REQUIRED ACTION: Once you find the line containing "[ [9]; [10]; [11];" in the data below, copy it and each following line exactly, up to and including the line containing "only ([rep] holds no [$]). *)", and nothing else.

(Dataset entries)
————

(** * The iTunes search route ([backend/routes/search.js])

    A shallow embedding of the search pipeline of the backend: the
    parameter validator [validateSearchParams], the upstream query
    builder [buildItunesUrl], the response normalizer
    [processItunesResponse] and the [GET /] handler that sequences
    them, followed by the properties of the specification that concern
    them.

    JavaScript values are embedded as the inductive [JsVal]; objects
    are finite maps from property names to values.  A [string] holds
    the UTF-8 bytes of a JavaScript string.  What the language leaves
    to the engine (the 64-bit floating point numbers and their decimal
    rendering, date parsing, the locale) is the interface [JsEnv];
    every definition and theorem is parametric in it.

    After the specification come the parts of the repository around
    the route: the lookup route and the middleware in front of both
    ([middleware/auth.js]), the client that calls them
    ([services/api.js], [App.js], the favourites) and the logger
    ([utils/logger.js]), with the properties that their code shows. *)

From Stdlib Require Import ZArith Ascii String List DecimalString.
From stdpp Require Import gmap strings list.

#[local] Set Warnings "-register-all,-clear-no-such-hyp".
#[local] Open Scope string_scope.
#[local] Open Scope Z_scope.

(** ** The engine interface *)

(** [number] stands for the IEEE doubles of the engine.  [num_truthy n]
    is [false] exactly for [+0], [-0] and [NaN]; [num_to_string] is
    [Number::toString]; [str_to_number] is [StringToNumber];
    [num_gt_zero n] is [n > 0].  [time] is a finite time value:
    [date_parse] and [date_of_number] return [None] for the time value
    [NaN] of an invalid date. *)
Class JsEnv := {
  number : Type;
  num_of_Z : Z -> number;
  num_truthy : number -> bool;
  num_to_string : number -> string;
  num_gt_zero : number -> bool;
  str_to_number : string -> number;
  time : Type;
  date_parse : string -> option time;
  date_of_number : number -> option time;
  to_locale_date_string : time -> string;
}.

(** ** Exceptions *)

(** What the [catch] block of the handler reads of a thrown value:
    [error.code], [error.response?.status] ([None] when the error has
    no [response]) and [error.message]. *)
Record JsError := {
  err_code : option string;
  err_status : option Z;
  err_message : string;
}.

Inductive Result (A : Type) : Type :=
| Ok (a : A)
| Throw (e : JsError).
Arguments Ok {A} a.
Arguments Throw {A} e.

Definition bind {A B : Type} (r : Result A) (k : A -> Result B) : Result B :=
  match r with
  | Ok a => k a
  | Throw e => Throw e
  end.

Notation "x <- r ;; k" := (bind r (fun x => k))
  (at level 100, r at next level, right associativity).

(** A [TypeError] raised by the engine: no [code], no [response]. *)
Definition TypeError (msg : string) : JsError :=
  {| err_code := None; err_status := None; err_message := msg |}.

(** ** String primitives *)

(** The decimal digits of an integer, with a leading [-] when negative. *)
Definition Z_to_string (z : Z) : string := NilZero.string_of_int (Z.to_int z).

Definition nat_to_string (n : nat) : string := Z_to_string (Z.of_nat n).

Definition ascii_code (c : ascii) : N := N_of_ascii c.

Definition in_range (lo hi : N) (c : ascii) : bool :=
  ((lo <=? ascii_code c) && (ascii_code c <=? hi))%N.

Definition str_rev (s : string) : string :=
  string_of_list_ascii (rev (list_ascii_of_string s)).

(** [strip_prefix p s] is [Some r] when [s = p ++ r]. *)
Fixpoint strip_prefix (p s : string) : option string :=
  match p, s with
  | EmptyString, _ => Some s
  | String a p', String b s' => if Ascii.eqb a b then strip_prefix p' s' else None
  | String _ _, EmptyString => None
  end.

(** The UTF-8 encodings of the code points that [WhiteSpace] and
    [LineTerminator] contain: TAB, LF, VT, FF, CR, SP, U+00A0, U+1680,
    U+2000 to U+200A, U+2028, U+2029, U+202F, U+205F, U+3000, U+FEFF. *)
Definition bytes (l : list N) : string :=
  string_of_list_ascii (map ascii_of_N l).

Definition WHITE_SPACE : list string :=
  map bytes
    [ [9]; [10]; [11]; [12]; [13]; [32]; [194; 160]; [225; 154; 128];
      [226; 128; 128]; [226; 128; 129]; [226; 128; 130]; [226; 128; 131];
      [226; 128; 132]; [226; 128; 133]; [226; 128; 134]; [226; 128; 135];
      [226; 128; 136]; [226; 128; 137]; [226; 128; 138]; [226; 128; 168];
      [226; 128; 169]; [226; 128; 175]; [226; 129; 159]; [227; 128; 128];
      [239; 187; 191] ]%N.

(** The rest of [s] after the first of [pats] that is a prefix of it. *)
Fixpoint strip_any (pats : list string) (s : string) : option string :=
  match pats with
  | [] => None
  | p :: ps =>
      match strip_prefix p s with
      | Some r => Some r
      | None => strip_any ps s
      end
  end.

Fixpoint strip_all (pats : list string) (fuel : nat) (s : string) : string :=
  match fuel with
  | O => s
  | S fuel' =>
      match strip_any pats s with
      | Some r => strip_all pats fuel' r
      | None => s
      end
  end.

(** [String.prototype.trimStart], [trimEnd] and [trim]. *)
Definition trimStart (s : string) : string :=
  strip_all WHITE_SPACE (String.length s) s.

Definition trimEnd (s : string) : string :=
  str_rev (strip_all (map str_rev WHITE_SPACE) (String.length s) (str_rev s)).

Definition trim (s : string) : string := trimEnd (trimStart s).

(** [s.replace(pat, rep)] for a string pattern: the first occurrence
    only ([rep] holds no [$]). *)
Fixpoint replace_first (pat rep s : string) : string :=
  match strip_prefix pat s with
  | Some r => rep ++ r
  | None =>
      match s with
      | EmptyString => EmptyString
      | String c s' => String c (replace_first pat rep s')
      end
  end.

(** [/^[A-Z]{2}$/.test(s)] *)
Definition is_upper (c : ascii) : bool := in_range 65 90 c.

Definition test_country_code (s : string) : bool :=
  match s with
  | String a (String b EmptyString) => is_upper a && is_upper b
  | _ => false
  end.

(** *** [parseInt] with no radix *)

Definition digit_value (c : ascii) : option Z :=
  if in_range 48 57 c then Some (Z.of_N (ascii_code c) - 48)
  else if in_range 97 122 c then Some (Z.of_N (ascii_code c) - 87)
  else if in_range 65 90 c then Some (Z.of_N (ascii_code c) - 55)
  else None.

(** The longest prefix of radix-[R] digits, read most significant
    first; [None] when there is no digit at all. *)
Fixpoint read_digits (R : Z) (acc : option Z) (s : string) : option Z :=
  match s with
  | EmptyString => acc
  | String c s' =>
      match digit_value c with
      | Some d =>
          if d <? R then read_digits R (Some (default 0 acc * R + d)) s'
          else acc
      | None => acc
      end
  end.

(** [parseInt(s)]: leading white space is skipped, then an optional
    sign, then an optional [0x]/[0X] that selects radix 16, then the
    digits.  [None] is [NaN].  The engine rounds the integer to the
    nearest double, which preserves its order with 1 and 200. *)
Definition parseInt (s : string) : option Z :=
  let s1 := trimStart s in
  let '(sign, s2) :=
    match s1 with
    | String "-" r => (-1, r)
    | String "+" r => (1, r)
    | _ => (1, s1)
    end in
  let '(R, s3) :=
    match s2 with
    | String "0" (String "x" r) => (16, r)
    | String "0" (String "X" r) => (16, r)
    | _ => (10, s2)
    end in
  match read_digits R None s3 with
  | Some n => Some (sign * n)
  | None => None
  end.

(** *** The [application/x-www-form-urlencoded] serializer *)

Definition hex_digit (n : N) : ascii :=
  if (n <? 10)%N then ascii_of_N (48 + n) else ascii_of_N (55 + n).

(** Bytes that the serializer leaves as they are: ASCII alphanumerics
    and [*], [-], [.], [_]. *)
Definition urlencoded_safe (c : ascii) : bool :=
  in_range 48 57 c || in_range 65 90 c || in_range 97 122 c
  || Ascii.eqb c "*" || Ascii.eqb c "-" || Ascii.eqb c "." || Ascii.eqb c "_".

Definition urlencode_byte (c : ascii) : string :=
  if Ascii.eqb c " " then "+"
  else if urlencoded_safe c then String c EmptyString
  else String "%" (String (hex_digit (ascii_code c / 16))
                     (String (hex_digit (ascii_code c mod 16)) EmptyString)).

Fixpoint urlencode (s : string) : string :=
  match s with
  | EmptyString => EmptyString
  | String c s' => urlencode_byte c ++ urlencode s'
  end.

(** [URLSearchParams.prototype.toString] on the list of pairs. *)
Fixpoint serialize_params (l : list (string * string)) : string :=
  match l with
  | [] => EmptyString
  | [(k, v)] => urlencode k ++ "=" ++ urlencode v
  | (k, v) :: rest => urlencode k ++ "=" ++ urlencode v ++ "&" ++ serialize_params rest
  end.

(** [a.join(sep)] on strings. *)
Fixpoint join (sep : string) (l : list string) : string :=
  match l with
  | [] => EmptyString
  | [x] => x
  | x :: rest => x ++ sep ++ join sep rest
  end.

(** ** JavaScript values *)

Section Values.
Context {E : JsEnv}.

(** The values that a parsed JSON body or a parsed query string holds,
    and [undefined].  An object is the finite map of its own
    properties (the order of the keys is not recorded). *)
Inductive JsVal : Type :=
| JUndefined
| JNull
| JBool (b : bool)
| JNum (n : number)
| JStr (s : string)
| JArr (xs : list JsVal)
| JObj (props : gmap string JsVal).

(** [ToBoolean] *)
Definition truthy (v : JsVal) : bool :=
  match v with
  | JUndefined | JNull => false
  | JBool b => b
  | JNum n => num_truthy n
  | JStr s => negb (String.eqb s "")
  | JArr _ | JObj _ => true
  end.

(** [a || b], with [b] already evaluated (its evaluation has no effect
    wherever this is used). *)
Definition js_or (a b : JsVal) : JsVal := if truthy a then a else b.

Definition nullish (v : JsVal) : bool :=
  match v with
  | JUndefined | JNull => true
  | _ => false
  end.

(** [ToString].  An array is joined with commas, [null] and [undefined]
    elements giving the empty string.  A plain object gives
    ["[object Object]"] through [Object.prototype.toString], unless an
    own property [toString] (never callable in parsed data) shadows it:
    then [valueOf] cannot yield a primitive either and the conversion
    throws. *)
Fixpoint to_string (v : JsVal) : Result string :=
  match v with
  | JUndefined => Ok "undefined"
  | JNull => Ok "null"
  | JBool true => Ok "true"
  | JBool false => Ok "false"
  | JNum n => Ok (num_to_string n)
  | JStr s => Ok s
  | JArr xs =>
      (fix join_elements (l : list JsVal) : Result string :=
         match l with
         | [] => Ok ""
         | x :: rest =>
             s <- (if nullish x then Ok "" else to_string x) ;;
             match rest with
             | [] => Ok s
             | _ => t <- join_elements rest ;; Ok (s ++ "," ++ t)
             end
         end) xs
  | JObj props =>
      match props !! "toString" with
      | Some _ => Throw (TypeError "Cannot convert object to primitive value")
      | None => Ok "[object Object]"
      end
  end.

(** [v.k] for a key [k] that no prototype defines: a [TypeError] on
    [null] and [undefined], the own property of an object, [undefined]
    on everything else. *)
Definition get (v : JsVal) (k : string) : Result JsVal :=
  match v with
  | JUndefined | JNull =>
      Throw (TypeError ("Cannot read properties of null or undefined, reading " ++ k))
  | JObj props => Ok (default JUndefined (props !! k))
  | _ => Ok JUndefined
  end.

————

ANSWER BOX:
    [ [9]; [10]; [11]; [12]; [13]; [32]; [194; 160]; [225; 154; 128];
      [226; 128; 128]; [226; 128; 129]; [226; 128; 130]; [226; 128; 131];
      [226; 128; 132]; [226; 128; 133]; [226; 128; 134]; [226; 128; 135];
      [226; 128; 136]; [226; 128; 137]; [226; 128; 138]; [226; 128; 168];
      [226; 128; 169]; [226; 128; 175]; [226; 129; 159]; [227; 128; 128];
      [239; 187; 191] ]%N.

(** The rest of [s] after the first of [pats] that is a prefix of it. *)
Fixpoint strip_any (pats : list string) (s : string) : option string :=
  match pats with
  | [] => None
  | p :: ps =>
      match strip_prefix p s with
      | Some r => Some r
      | None => strip_any ps s
      end
  end.

Fixpoint strip_all (pats : list string) (fuel : nat) (s : string) : string :=
  match fuel with
  | O => s
  | S fuel' =>
      match strip_any pats s with
      | Some r => strip_all pats fuel' r
      | None => s
      end
  end.

(** [String.prototype.trimStart], [trimEnd] and [trim]. *)
Definition trimStart (s : string) : string :=
  strip_all WHITE_SPACE (String.length s) s.

Definition trimEnd (s : string) : string :=
  str_rev (strip_all (map str_rev WHITE_SPACE) (String.length s) (str_rev s)).

Definition trim (s : string) : string := trimEnd (trimStart s).

(** [s.replace(pat, rep)] for a string pattern: the first occurrence
    only ([rep] holds no [$]). *)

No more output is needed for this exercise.